Multiple breath washout ter beoordeling van longfunctie bij kinderen met congenitale hernia diafragmatica

Kinderen met een congenitale hernia diafragmatica (CHD) kunnen geboren worden
met acute en ernstige longproblemen. Kinderen met deze longproblemen moeten met
een kunstmatige beademing en medisch ingrepen krijgen. De longfunctie van de
kinderen die deze cruciale periode overleven zal met de jaren naar bijna
normaal herstellen. Helaas blijven longklachten echter ook op oudere leeftijd
vaak aanwezig. Daarom worden kinderen met CHD regelmatig bij een kinderlongarts
gezien. Bij deze controles wordt de longfunctie doorgaans gemeten met
spirometrie (blaastest) en de bodybox.

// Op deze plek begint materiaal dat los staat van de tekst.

Definition forward_native (draft_token_ids : list (list Z)) (target_probs : list (list Q))
    (all_greedy : bool) : result (list (list Z)) :=
  let sample_lens := map (fun x => S (length x)) draft_token_ids in
  draft_tensor ← pad_sequence draft_token_ids;
  if all_greedy
  then
    output ← argmax_rows target_probs;
    output ← split output sample_lens;
    output ← pad_sequence output;
    rows_of output draft_tensor
  else Err NotImplementedError.

Definition forward (draft_token_ids : list (list Z)) (target_probs : list (list Q))
    (all_greedy : bool) : result (list (list Z)) :=
  if all_greedy then forward_native draft_token_ids target_probs all_greedy
  else Err NotImplementedError.

(** ** In [execute_model] *)

(** The drafts handed to the sampler: in the order of the scheduler's dictionary. *)
Definition drafts_of (num_scheduled_tokens : pydict string Z)
    (scheduled_spec_decode_tokens : pydict string (list Z)) : list (list Z) :=
  map (fun id => default [] (scheduled_spec_decode_tokens !! id)) (keys num_scheduled_tokens).

(** The valid generated tokens of each row. *)
Definition valid_sampled_token_ids (sampled_token_ids : list (list Z)) : list (list Z) :=
  if bool_decide (width sampled_token_ids = 1%nat) then sampled_token_ids
  else map (filter (fun x => x <> INVALID_TOKEN_ID)) sampled_token_ids.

Deze metingen zijn vooral nuttig om de
longvolumes te meten. De longvolumes bij kinderen met CHD zijn rond de
puberteit echter veelal (laag)normaal. Er bestaat dan een verschil tussen de
uitkomsten van de longfunctietesten en de klachten die de patiënten ervaren.
De afgelopen jaren is er veel interesse gekomen voor een nieuwe longfunctietest
genaamd Multiple Breath Washout (MBW). MBW geeft een indicatie van schade aan
de kleine luchtwegen. Terwijl spirometrie en de body-box met name iets zeggen
over longvolumes en de doorgankelijkheid van de grote luchtwegen. In veel
longziektes zijn de problemen juist gesitueerd in de kleine luchtwegen, terwijl
de grote luchtwegen pas bij meer gevorderde longproblemen zijn aangedaan. Ook
bij CHD weten we dat schade aan en onderontwikkeling van de kleine luchtwegen
een rol in de klachten van de patiënten spelen, maar in welke mate is niet
precies bekend. MBW zou hier meer informatie over kunnen geven dan spirometrie
of de body-box, doch daar is nog geen onderzoek naar gedaan.
Met dit cross-sectionele onderzoek willen we MBW-metingen uit gaan voeren in 32
kinderen met een leeftijd van 5 tot 18 jaar. Patiënten zullen gevraagd worden
om een extra MBW test uit te voeren bij hun volgende controle bezoek, waarbij
spirometrie en body-box metingen al onderdeel zijn van de standaard follow-up
diagnostiek bij patiënten met CHD. De MBW-uitkomsten zullen vervolgens
vergeleken worden met de uitkomsten van de standaard longfunctietesten. Verder
zullen verbanden tussen MBW-uitkomsten en leeftijd, en de aanwezigheid van
prognostische factoren van de hernia aanwezig bij de geboorte verder onderzocht
worden. Het MBW-onderzoek, dat veilig en niet-invasief is, wordt extra verricht
bovenop de normale zorg/diagnostiek. De belasting zal derhalve erg laag zijn.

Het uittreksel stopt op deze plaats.